Les citrons et les oranges, mais bientôt aussi les nectarines et les pêches, ne seront plus récoltés et deviendront des denrées rares. Les augmentations des prix deviennent donc inévitables : le prix des citrons a déjà doublé, indique Jurgen De Witte, PDG de l’entreprise de fruits et légumes Group A, au journal De Tijd. Les agrumes viendront aussi parfois à manquer dans un futur proche.

 

Ni figues ni petits pois après Pâques ?

Les approvisionnements en provenance d’autres régions stagnent également : en Inde et en Afrique du Sud, par exemple, la vie publique est pratiquement au point mort, ce qui signifie aussi que l’approvisionnement en raisins, fruits de la passion et légumineuses s’épuise progressivement. Au printemps, presque tous les raisins proviennent d’Inde et d’Afrique du Sud, qui est d’ailleurs un important carrefour pour les produits venus de pays africains voisins.

 

La disparition du trafic aérien constitue un autre problème : beaucoup de plus petits fruits et légumes (litchis, figues, petits pois et autres) arrivent normalement à l’aéroport dans les soutes des vols de passagers. Il n’y a, pour l’instant, pas de problème majeur à déclarer, car des tonnes de produits importés sont encore en route sur des navires, mais « dans deux semaines, la situation sera plus incertaine », déclare-t-on chez Greenyard.

 

Permettre aux chômeurs temporaires de cueillir les fruits

La pénurie de travailleurs saisonniers se fera également ressentir en Belgique. Selon le Boerenbond, pas moins de 90 % des fruits et légumes belges sont cueillis par des travailleurs migrants venus de Pologne, de Roumanie et de Bulgarie, mais les frontières sont désormais fermées. « Actuellement, seuls 7 000 travailleurs belges sont sur le pont, alors qu’il nous en faut en réalité 20 000. En mai, il en faudra même 30 000 », déclare le Boerenbond, qui demande au gouvernement de donner aux chômeurs temporaires la possibilité de participer à la cueillette.

 

En France résonne le même appel.

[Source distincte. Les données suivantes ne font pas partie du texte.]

(* ===== verification/Operations.v ===== *)
(** Linearizability of operation and event histories, and what [makeEntries],
    [renumber] and [convertEntries] make of them. *)
From Stdlib Require Import ZArith Lia.
From stdpp Require Import base gmap sets list sorting.
From S2P Require Import Prelude Model Entries History.

Section operations.
Context {Val State : Type} (M : Model Val State).
Implicit Types (hist : list (Operation Val)) (π : list Z) (s : State).

(** ** Specification on operations *)

(** Operation [i] returned before operation [j] was invoked. *)
Definition op_precedes hist (i j : Z) : Prop :=
  ∃ a b, hist.[i] = Ret a ∧ hist.[j] = Ret b ∧ Return a < Call b.

Fixpoint ops_legal hist s π : Prop :=
  match π with
  | [] => True
  | i :: π => ∃ op s', hist.[i] = Ret op ∧
      Step M s (Input op) (Output op) = Ret (true, s') ∧ ops_legal hist s' π
  end.

(** Some order of all the operations replays on the model and keeps every
    pair of non-overlapping operations in real-time order. *)
Definition ops_linearizable hist : Prop :=
  ∃ π, π ≡ₚ seqZ 0 (Z.of_nat (length hist)) ∧ ops_legal hist (Init M) π ∧
    ∀ i j, op_precedes hist i j → before π i j.

(** Operations take time. *)
Definition timed hist : Prop := ∀ op, op ∈ hist → Call op < Return op.
(** No operation returns at the very instant another one is invoked. *)
Definition untied hist : Prop := ∀ a b, a ∈ hist → b ∈ hist → Return a ≠ Call b.

(** ** The entries of an operation history *)

Context (sort : list (entry Val) → list (entry Val)) `{!SortsBy byTime_Less sort}.

Definition call_of (i : Z) (op : Operation Val) : entry Val :=
  mkEntry callEntry (Input op) i (Call op) (ClientId op).
Definition return_of (i : Z) (op : Operation Val) : entry Val :=
  mkEntry returnEntry (Output op) i (Return op) (ClientId op).

Lemma of_id_operation_entries k hist i :
  of_id i (operation_entries k hist) =
    match hist.[i - k] with Ret op => [call_of i op; return_of i op] | _ => [] end.
Proof.
  revert k. induction hist as [|op hist IH]; intros k; simpl.
  - unfold go_index. by case_decide.
  - rewrite !of_id_cons. simpl. unfold go_index in *. rewrite IH.
    destruct (decide (k = i)) as [->|Hne].
    + rewrite Z.sub_diag. simpl. rewrite decide_False by lia. done.
    + repeat case_decide; try lia; try done.
      replace (Z.to_nat (i - k)) with (S (Z.to_nat (i - (k + 1)))) by lia. done.
Qed.

Lemma operation_entries_id k hist e :
  e ∈ operation_entries k hist → k ≤ id e < k + Z.of_nat (length hist).
Proof.
  revert k. induction hist as [|op hist IH]; intros k; simpl; [by intros ?%not_elem_of_nil|].
  intros [->|[->|He]%elem_of_cons]%elem_of_cons; simpl; [lia..|]. specialize (IH _ He). lia.
Qed.

Lemma length_operation_entries k hist : length (operation_entries k hist) = (2 * length hist)%nat.
Proof. revert k. induction hist as [|op hist IH]; intros k; simpl; [done|]. rewrite IH. lia. Qed.

Abbreviation entries hist := (makeEntries sort hist).

Lemma entries_perm hist : entries hist ≡ₚ operation_entries 0 hist.
Proof. unfold makeEntries. apply sort_perm. Qed.

Lemma length_entries hist : length (entries hist) = (2 * length hist)%nat.
Proof. by rewrite entries_perm, length_operation_entries. Qed.

Lemma entries_sorted hist l1 a l2 b l3 :
  entries hist = l1 ++ a :: l2 ++ b :: l3 → time a ≤ time b.
Proof.
  intros E. pose proof (sort_strongly byTime_Less sort (operation_entries 0 hist)) as Hs.
  unfold makeEntries in E. rewrite E in Hs. clear E.
  induction l1 as [|x l1 IH]; simpl in Hs; inversion Hs as [|?? Hs' Hall]; subst; [|auto].
  rewrite Forall_app, Forall_cons in Hall. destruct Hall as (_ & Hb & _).
  unfold byTime_Less in Hb. apply bool_decide_eq_false in Hb. lia.
Qed.

Lemma entries_of_id hist i op :
  hist.[i] = Ret op → Call op < Return op → of_id i (entries hist) = [call_of i op; return_of i op].
Proof.
  intros E Hlt. assert (of_id i (entries hist) ≡ₚ [call_of i op; return_of i op]) as Hp.
  { unfold of_id. rewrite entries_perm. change (filter _ ?l) with (of_id i l).
    by rewrite of_id_operation_entries, Z.sub_0_r, E. }
  symmetry in Hp. apply Permutation_length_2_inv in Hp as [Hp|Hp]; [done|exfalso].
  assert (before (entries hist) (return_of i op) (call_of i op)) as (l1 & l2 & l3 & E').
  { rewrite (before_filter (λ e, id e = i)) by done.
    change (before (of_id i (entries hist)) (return_of i op) (call_of i op)).
    rewrite Hp. by exists [], [], []. }
  apply entries_sorted in E'. simpl in E'. lia.
Qed.

Lemma entries_of_id_none hist i : (∀ op, hist.[i] ≠ Ret op) → of_id i (entries hist) = [].
Proof.
  intros Hn. apply filter_nil_iff. intros e He Hid.
  assert (e ∈ of_id i (operation_entries 0 hist)) as Hin.
  { apply list_elem_of_filter. by rewrite <-entries_perm. }
  rewrite of_id_operation_entries, Z.sub_0_r in Hin.
  destruct (hist.[i]) eqn:E; [by eapply Hn|by apply not_elem_of_nil in Hin..].
Qed.

Lemma go_index_elem {A} (l : list A) i x : l.[i] = Ret x → x ∈ l.
Proof. intros [_ E]%go_index_ret. by eapply list_elem_of_lookup_2. Qed.

Lemma entries_balanced hist : timed hist → balanced (entries hist).
Proof.
  intros Ht i. destruct (hist.[i]) as [op| |] eqn:E.
  - right. exists (call_of i op), (return_of i op). split; [|done].
    apply entries_of_id; [done|]. by eapply Ht, go_index_elem.
  - left. apply entries_of_id_none. intros op. by rewrite E.
  - left. apply entries_of_id_none. intros op. by rewrite E.
Qed.

Lemma entries_half hist : Z.of_nat (length (entries hist)) / 2 = Z.of_nat (length hist).
Proof.
  rewrite length_entries, Nat2Z.inj_mul, Z.mul_comm. by apply Z.div_mul.
Qed.

Lemma entries_ids hist e :
  e ∈ entries hist → 0 ≤ id e < Z.of_nat (length (entries hist)) / 2.
Proof.
  rewrite entries_half. rewrite entries_perm. intros He.
  apply operation_entries_id in He. lia.
Qed.

Lemma entries_op_ids hist :
  timed hist → op_ids (entries hist) ≡ₚ seqZ 0 (Z.of_nat (length hist)).
Proof.
  intros Ht. rewrite <-entries_half. apply op_ids_seqZ; [by apply entries_balanced|].
  intros e. apply entries_ids.
Qed.

Lemma entries_io hist i v w : timed hist →
  io (entries hist) i v w ↔ ∃ op, hist.[i] = Ret op ∧ Input op = v ∧ Output op = w.
Proof.
  intros Ht. unfold io. destruct (hist.[i]) as [op| |] eqn:E.
  - rewrite (entries_of_id hist i op) by (done || by eapply Ht, go_index_elem). split.
    + intros (c & r & [= <- <-] & <- & <-). eauto.
    + intros (op' & [= <-] & <- & <-). eauto.
  - rewrite entries_of_id_none by (intros op; by rewrite E). naive_solver.
  - rewrite entries_of_id_none by (intros op; by rewrite E). naive_solver.
Qed.

Lemma entries_legal hist s π : timed hist → legal M (entries hist) s π ↔ ops_legal hist s π.
Proof.
  intros Ht. revert s. induction π as [|i π IH]; intros s; simpl; [done|].
  setoid_rewrite IH. setoid_rewrite entries_io; [|done]. naive_solver.
Qed.

Lemma entry_of_op hist e : timed hist → e ∈ entries hist →
  ∃ op, hist.[id e] = Ret op ∧ e = match kind e with
    | callEntry => call_of (id e) op | returnEntry => return_of (id e) op end.
Proof.
  intros Ht He. assert (e ∈ of_id (id e) (entries hist)) as Hin.
  { by apply list_elem_of_filter. }
  destruct (hist.[id e]) as [op| |] eqn:E.
  - rewrite (entries_of_id hist (id e) op) in Hin by (done || by eapply Ht, go_index_elem).
    exists op. split; [done|]. apply elem_of_cons in Hin as [Hin|Hin%list_elem_of_singleton];
      by rewrite Hin at 2; simpl; rewrite <-Hin.
  - rewrite entries_of_id_none in Hin by (intros op; by rewrite E). by apply not_elem_of_nil in Hin.
  - rewrite entries_of_id_none in Hin by (intros op; by rewrite E). by apply not_elem_of_nil in Hin.
Qed.

(** The entry order refines real time ... *)
Lemma op_precedes_entries hist i j : timed hist → op_precedes hist i j → precedes (entries hist) i j.
Proof.
  intros Ht (a & b & Ea & Eb & Hlt). exists (return_of i a), (call_of j b).
  split; [|done].
  assert (return_of i a ∈ entries hist) as Ha.
  { assert (return_of i a ∈ of_id i (entries hist)) as Hin; [|by apply list_elem_of_filter in Hin as [_ ?]].
    rewrite (entries_of_id hist i a) by (done || by eapply Ht, go_index_elem). right. left. }
  assert (call_of j b ∈ entries hist) as Hb.
  { assert (call_of j b ∈ of_id j (entries hist)) as Hin; [|by apply list_elem_of_filter in Hin as [_ ?]].
    rewrite (entries_of_id hist j b) by (done || by eapply Ht, go_index_elem). left. }
  destruct (before_total _ _ _ Ha Hb) as [?|[?|(l1 & l2 & l3 & E)]]; [done|done|].
  apply entries_sorted in E. simpl in E. lia.
Qed.

(** ... and adds nothing to it when there are no ties. *)
Lemma entries_op_precedes hist i j :
  timed hist → untied hist → precedes (entries hist) i j → op_precedes hist i j.
Proof.
  intros Ht Hu (r & c & Hbef & Hr & <- & Hc & <-).
  destruct (before_elem_of _ _ _ Hbef) as [Hrin Hcin].
  destruct (entry_of_op _ _ Ht Hrin) as (a & Ea & Er).
  destruct (entry_of_op _ _ Ht Hcin) as (b & Eb & Ec).
  unfold is_return, is_call in *. rewrite Hr in Er. rewrite Hc in Ec.
  exists a, b. split_and!; [done..|]. destruct Hbef as (l1 & l2 & l3 & E).
  apply entries_sorted in E. rewrite Er, Ec in E. simpl in E.
  assert (Return a ≠ Call b) by (apply Hu; by eapply go_index_elem). lia.
Qed.

Lemma entries_linearizable_sound hist :
  timed hist → linearizable M (entries hist) → ops_linearizable hist.
Proof.
  intros Ht (π & Hp & Hl & Ho). exists π. split_and!.
  - by rewrite Hp, entries_op_ids.
  - by apply entries_legal.
  - intros i j Hij. by apply Ho, op_precedes_entries.
Qed.

Lemma entries_linearizable_complete hist :
  timed hist → untied hist → ops_linearizable hist → linearizable M (entries hist).
Proof.
  intros Ht Hu (π & Hp & Hl & Ho). exists π. split_and!.
  - by rewrite Hp, entries_op_ids.
  - by apply entries_legal.
  - intros i j Hij. by apply Ho, entries_op_precedes.
Qed.
End operations.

En Allemagne, le gouvernement a même créé une marketplace en ligne pour mettre les travailleurs en contact avec les agriculteurs.

 

Il est probable que dans les semaines et les mois à venir, les rayons des magasins soient principalement remplis de produits locaux, puisque les exportations de fruits et légumes belges sont également en baisse à cause cette crise. Les prix de ces produits cultivés au pays sont donc en baisse, celui des asperges a déjà diminué de moitié, principalement en raison de la fermeture du secteur de la restauration, tandis que ceux des fruits et légumes provenant de l’étranger vont augmenter.